→ Exercise input
+ + + + +

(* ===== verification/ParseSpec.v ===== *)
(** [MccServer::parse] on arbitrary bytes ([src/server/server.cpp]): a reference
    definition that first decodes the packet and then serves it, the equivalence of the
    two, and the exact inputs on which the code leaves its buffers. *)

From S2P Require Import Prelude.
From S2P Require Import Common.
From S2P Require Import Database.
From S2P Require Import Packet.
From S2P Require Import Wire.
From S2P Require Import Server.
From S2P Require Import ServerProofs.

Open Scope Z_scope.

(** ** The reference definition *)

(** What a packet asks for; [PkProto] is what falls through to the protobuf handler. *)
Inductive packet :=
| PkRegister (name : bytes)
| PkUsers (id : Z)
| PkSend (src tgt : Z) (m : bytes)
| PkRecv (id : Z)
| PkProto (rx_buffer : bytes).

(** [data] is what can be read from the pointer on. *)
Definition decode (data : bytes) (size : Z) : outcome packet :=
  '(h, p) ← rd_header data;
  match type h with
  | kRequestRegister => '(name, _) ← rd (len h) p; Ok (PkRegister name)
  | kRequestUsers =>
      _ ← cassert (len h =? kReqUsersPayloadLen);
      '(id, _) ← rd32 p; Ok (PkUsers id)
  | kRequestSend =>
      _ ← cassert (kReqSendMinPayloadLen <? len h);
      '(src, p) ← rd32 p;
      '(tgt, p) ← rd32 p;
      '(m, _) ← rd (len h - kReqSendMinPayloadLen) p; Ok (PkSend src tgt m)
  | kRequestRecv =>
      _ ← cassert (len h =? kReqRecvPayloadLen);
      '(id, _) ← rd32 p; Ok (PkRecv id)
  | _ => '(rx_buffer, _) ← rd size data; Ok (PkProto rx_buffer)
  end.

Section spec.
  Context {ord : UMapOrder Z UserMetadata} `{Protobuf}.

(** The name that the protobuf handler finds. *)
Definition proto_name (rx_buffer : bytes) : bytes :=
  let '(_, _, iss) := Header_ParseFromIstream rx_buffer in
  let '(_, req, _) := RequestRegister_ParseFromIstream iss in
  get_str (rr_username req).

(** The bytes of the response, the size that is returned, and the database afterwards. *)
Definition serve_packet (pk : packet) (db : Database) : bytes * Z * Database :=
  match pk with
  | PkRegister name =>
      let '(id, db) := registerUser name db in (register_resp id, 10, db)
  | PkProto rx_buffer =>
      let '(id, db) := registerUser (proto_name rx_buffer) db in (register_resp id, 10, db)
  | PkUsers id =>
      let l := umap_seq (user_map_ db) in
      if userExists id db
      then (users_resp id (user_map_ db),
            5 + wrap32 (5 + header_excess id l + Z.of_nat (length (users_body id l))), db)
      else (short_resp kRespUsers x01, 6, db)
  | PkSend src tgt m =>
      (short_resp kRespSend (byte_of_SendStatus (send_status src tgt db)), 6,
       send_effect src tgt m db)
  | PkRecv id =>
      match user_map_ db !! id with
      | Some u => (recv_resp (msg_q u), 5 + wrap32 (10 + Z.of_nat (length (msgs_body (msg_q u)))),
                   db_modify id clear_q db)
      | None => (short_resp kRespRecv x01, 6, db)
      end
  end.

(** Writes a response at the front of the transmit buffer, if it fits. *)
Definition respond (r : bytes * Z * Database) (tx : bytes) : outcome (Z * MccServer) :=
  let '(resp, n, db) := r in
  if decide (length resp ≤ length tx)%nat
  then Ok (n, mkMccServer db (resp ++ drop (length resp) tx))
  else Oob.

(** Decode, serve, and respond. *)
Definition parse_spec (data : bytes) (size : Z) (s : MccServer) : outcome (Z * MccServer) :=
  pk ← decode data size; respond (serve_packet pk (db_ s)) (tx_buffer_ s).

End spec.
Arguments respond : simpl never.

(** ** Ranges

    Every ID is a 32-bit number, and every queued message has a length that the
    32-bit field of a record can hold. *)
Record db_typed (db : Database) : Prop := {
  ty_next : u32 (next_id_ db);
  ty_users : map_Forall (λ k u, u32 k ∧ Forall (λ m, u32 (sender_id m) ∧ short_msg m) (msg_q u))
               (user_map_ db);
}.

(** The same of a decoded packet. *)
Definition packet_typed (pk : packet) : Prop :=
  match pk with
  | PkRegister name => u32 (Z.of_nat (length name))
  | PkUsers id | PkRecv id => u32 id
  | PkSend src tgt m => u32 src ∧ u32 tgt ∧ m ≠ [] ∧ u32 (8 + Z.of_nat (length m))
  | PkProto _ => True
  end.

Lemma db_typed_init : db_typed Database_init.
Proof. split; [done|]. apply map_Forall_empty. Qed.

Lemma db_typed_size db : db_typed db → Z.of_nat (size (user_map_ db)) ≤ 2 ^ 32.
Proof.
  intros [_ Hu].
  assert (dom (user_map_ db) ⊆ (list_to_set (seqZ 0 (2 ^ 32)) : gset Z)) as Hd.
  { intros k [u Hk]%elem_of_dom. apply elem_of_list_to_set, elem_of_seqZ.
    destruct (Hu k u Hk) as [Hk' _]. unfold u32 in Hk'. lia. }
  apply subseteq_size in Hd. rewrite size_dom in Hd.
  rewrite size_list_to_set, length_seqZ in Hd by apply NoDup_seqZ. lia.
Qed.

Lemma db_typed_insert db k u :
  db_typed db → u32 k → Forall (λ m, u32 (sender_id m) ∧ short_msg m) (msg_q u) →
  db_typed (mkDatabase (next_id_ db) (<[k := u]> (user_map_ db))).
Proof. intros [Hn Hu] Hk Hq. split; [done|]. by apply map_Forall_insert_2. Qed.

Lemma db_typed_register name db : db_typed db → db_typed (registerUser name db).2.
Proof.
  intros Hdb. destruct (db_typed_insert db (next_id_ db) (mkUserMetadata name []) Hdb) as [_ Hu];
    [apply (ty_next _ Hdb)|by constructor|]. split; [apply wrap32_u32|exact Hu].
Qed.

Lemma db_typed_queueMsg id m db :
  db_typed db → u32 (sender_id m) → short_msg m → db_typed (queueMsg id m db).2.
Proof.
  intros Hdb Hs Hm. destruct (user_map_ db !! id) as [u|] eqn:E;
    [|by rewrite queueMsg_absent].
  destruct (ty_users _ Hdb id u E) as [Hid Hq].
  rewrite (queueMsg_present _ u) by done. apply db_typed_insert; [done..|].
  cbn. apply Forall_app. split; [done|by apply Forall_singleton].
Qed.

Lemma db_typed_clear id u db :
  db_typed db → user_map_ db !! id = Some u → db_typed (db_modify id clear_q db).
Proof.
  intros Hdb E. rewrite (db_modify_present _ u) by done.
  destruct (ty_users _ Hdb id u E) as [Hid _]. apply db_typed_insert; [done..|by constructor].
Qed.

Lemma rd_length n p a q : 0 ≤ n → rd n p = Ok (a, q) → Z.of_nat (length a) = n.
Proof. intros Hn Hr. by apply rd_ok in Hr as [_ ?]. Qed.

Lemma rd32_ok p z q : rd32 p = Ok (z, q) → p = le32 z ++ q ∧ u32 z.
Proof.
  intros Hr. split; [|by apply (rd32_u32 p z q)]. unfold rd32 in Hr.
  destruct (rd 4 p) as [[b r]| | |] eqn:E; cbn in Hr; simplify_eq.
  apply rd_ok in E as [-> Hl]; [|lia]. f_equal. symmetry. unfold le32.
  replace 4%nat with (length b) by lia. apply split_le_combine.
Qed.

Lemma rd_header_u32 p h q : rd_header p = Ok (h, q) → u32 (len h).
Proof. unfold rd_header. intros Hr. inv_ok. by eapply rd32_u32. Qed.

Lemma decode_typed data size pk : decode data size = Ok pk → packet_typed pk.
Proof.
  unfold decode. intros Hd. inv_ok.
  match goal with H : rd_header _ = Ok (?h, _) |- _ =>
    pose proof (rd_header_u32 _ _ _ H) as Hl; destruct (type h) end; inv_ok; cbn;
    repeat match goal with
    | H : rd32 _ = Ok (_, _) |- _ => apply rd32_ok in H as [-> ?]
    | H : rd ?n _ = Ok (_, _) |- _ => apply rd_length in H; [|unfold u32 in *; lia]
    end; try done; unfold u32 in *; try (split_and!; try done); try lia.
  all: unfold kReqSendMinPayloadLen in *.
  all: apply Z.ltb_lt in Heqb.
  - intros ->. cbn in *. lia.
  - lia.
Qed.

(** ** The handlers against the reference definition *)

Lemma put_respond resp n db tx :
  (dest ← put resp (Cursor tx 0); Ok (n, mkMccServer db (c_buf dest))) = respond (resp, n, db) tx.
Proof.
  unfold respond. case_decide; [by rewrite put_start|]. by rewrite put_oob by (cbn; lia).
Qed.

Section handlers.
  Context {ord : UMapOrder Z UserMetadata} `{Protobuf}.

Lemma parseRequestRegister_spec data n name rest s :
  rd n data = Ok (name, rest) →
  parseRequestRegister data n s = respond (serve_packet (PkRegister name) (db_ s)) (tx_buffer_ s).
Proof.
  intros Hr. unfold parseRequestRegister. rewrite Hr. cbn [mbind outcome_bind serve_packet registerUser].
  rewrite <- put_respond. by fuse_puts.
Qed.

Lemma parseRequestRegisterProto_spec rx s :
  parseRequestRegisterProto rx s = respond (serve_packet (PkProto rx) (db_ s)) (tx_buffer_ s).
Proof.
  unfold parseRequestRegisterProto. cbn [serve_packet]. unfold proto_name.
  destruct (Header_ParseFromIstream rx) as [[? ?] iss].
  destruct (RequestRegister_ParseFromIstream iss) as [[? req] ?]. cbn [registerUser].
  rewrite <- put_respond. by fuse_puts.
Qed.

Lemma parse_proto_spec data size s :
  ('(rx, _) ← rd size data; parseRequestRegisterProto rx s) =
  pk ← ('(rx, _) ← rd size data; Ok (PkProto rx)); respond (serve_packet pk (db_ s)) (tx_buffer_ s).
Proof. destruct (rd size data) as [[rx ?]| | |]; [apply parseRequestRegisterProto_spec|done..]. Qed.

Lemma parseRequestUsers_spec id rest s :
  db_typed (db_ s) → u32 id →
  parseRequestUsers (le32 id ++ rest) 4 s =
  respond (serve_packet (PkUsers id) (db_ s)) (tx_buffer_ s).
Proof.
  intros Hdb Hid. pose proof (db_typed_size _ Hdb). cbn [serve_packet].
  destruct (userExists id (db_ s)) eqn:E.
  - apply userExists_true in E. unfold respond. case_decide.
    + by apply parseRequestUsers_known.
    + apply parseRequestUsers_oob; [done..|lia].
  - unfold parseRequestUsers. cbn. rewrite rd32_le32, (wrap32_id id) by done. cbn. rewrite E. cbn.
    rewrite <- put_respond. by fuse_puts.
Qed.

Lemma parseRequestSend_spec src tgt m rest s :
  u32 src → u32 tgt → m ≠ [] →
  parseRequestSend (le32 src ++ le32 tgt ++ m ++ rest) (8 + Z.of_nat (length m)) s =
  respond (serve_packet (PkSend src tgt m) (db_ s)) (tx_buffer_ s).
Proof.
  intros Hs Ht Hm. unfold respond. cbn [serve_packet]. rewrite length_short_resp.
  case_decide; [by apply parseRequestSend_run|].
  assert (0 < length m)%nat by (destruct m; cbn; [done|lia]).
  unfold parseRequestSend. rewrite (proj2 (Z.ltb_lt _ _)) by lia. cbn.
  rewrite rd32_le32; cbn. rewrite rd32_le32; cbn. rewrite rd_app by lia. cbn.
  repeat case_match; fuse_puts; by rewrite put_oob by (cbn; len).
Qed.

+ + + + +

→ How to complete this task
As listed above, the lines from the line with "end; try done;" to the line with "unfold parseRequestRegisterProto. cbn" are to be echoed exactly, with both ends included and nothing added.

→ Answer section
    end; try done; unfold u32 in *; try (split_and!; try done); try lia.
  all: unfold kReqSendMinPayloadLen in *.
  all: apply Z.ltb_lt in Heqb.
  - intros ->. cbn in *. lia.
  - lia.
Qed.

(** ** The handlers against the reference definition *)

Lemma put_respond resp n db tx :
  (dest ← put resp (Cursor tx 0); Ok (n, mkMccServer db (c_buf dest))) = respond (resp, n, db) tx.
Proof.
  unfold respond. case_decide; [by rewrite put_start|]. by rewrite put_oob by (cbn; lia).
Qed.

Section handlers.
  Context {ord : UMapOrder Z UserMetadata} `{Protobuf}.

Lemma parseRequestRegister_spec data n name rest s :
  rd n data = Ok (name, rest) →
  parseRequestRegister data n s = respond (serve_packet (PkRegister name) (db_ s)) (tx_buffer_ s).
Proof.
  intros Hr. unfold parseRequestRegister. rewrite Hr. cbn [mbind outcome_bind serve_packet registerUser].
  rewrite <- put_respond. by fuse_puts.
Qed.

Lemma parseRequestRegisterProto_spec rx s :
  parseRequestRegisterProto rx s = respond (serve_packet (PkProto rx) (db_ s)) (tx_buffer_ s).
Proof.
  unfold parseRequestRegisterProto. cbn [serve_packet]. unfold proto_name.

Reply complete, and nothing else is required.